• [Data for the task]
(* ===== verification/VirtioDemo.v ===== *)
(** * A write through the disk driver

    One thread writes a block: the call, the request, the device, the interrupt and the
    return, evaluated. *)

From S2P Require Import Prelude Riscv Cache Virtio VirtioSpec VirtioRw VirtioTop.

Definition demo_blockno (b : Z) : Z := b mod 2 ^ 31.

(** The registers of a disk with a queue of 1024. *)
Definition demo_mmio (r : Z) : Z :=
  if r =? 0x000 then 0x74726976 else if r =? 0x004 then 1 else if r =? 0x008 then 2 else if r =? 0x00c then 0x554d4551
  else if r =? 0x034 then 1024 else 0.

Definition demo_fresh : vst :=
  Vst (Drv (fun _ => VDesc ANull 0 0 0) 0 (fun _ => 0) (fun _ => false) 0 (fun _ => None) (fun _ => 0))
    (Vdev (fun _ => [0]) 0 [] 0 (fun _ => 0)) (fun _ => OutHdr 0 0 0) (fun _ => [7]) (fun _ => 0) (fun _ => VIdle) (fun _ => None).

(** The state after a command; that the command returns [a] is evaluated without the state. *)
Definition vgo {S A} (m : M S A) (s : S) : S := match m s with Ok (_, s') => s' | _ => s end.
Definition vret {S A} (m : M S A) (s : S) : option A := match m s with Ok (a, _) => Some a | _ => None end.

Lemma vgo_ok {S A} (m : M S A) s a : vret m s = Some a -> m s = Ok (a, vgo m s).
Proof. unfold vret, vgo. destruct (m s) as [[? ?]| | |]; [by intros [= ->]|done..]. Qed.

Definition demo_start : vini := vgo (virtio_disk_init demo_mmio 0x80010000) ([], demo_fresh).
Definition demo_regs : list (Z * Z) := fst demo_start.
Definition demo0 : vst := snd demo_start.
Definition demo1 : vst := with_pc demo0 1 (VWant 5 true [7] [0]).
Definition demo2 : vst := vgo (virtio_disk_rw demo_blockno 1) demo1.
Definition demo3 : vst :=
  let r := v_drv demo2 in let e := v_dev demo2 in
  Vst r (Vdev (v_disk e) (u16 (v_seen e + 1)) (v_pend e ++ [v_avail r (v_seen e mod NUM)]) (v_used_id e) (v_used e))
    (v_hdr demo2) (v_data demo2) (v_bdisk demo2) (v_pc demo2) (v_asleep demo2).
Definition demo4 : vst := answered demo3 0 0 (upd (v_disk (v_dev demo3)) (oh_sector (v_hdr demo3 1) / 2) (v_data demo3 5)) (v_data demo3).
Definition demo5 : vst := vgo intr_body demo4.
Definition demo6 : vst := vgo (virtio_disk_rw demo_blockno 1) demo5.

Lemma demo_init : virtio_disk_init demo_mmio 0x80010000 ([], demo_fresh) = Ok (tt, (demo_regs, demo0)).
Proof.
  assert (vret (virtio_disk_init demo_mmio 0x80010000) ([], demo_fresh) = Some tt) as H by (vm_compute; reflexivity).
  rewrite (vgo_ok _ _ _ H). unfold demo_regs, demo0, demo_start. clear H. by destruct (vgo _ _).
Qed.

Lemma demo_request : request (v_drv demo3) 0 (AHdr 1) (AData 5) (AStatus 0) false.
Proof. exists 1, 2, 1. split; [by vm_compute|]. split; [by vm_compute|]. split; [by vm_compute|]. split; [split; by vm_compute|]. exists 0. by vm_compute. Qed.

Lemma demo0_idle t : v_pc demo0 t = VIdle.
Proof. destruct (init_run _ _ _ _ _ demo_init) as (_ & -> & _). done. Qed.

Lemma go_rw bn t s : vret (virtio_disk_rw bn t) s = Some tt -> vstep bn s (vgo (virtio_disk_rw bn t) s).
Proof. intros H. by apply (st_rw _ _ t), vgo_ok. Qed.

Lemma go_intr bn s r : vret intr_body s = Some r -> vstep bn s (vgo intr_body s).
Proof. intros H. by apply (st_intr _ _ r), vgo_ok. Qed.

Lemma demo_call : vstep demo_blockno demo0 demo1.
Proof. apply (st_call demo_blockno demo0 1 5 true); [apply demo0_idle|]. intros t' b'. by rewrite demo0_idle. Qed.

Lemma demo_submit : vstep demo_blockno demo1 demo2.
Proof. unfold demo2. apply go_rw. vm_compute. reflexivity. Qed.

Lemma demo_fetch : vstep demo_blockno demo2 demo3.
Proof.
  assert (v_seen (v_dev demo2) <> v_avail_idx (v_drv demo2)) as H by (vm_compute; discriminate). exact (st_device _ _ _ (dev_fetch demo2 H)).
Qed.

Lemma demo_write : vstep demo_blockno demo3 demo4.
Proof.
  assert (v_pend (v_dev demo3) = [0]) as H by (vm_compute; reflexivity). assert (oh_type (v_hdr demo3 1) = VIRTIO_BLK_T_OUT) as H' by (vm_compute; reflexivity).
  assert (0 ∈ v_pend (v_dev demo3)) as Hin by (rewrite H; by left). exact (st_device _ _ _ (dev_write demo3 0 1 5 0 Hin demo_request H')).
Qed.

Lemma demo_intr : vstep demo_blockno demo4 demo5.
Proof. unfold demo5. apply (go_intr _ _ true). vm_compute. reflexivity. Qed.

Lemma vdemo_run : rtc (vstep demo_blockno) demo0 demo5.
Proof. eapply rtc_l; [exact demo_call|]. eapply rtc_l; [exact demo_submit|]. eapply rtc_l; [exact demo_fetch|]. eapply rtc_l; [exact demo_write|]. apply rtc_once. exact demo_intr. Qed.

Lemma demo_fresh_ok : vfresh demo_fresh.
Proof. by split. Qed.

Lemma demo_return : v_pc demo5 1 = VWait 5 true [7] [0] 0 /\ virtio_disk_rw demo_blockno 1 demo5 = Ok (tt, demo6) /\ v_pc demo6 1 = VIdle.
Proof. split_and!; [vm_compute; reflexivity|unfold demo6; apply vgo_ok; vm_compute; reflexivity|vm_compute; reflexivity]. Qed.

Lemma vdemo_blocks b : 0 <= demo_blockno b < 2 ^ 31.
Proof. by apply Z.mod_pos_bound. Qed.

(** The theorem at the end of the run: the block is on the disk when the thread returns. *)
Lemma disk_rw_correct_witness : v_disk (v_dev demo6) (demo_blockno 5) = [7].
Proof.
  destruct (disk_rw_correct demo_blockno demo_mmio 0x80010000 demo_fresh demo0 demo5 demo_regs vdemo_blocks demo_fresh_ok demo_init vdemo_run) as (_ & _ & H & _).
  destruct demo_return as (H1 & H2 & H3). exact (proj2 (H 1 5 true [7] [0] 0 demo6 H1 H2 H3)).
Defined.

• [Work instruction]
Go through the data and show each line that holds "reflexivity".

• [Written reply]
  assert (vret (virtio_disk_init demo_mmio 0x80010000) ([], demo_fresh) = Some tt) as H by (vm_compute; reflexivity).
Proof. unfold demo2. apply go_rw. vm_compute. reflexivity. Qed.
  assert (v_pend (v_dev demo3) = [0]) as H by (vm_compute; reflexivity). assert (oh_type (v_hdr demo3 1) = VIRTIO_BLK_T_OUT) as H' by (vm_compute; reflexivity).
Proof. unfold demo5. apply (go_intr _ _ true). vm_compute. reflexivity. Qed.
Proof. split_and!; [vm_compute; reflexivity|unfold demo6; apply vgo_ok; vm_compute; reflexivity|vm_compute; reflexivity]. Qed.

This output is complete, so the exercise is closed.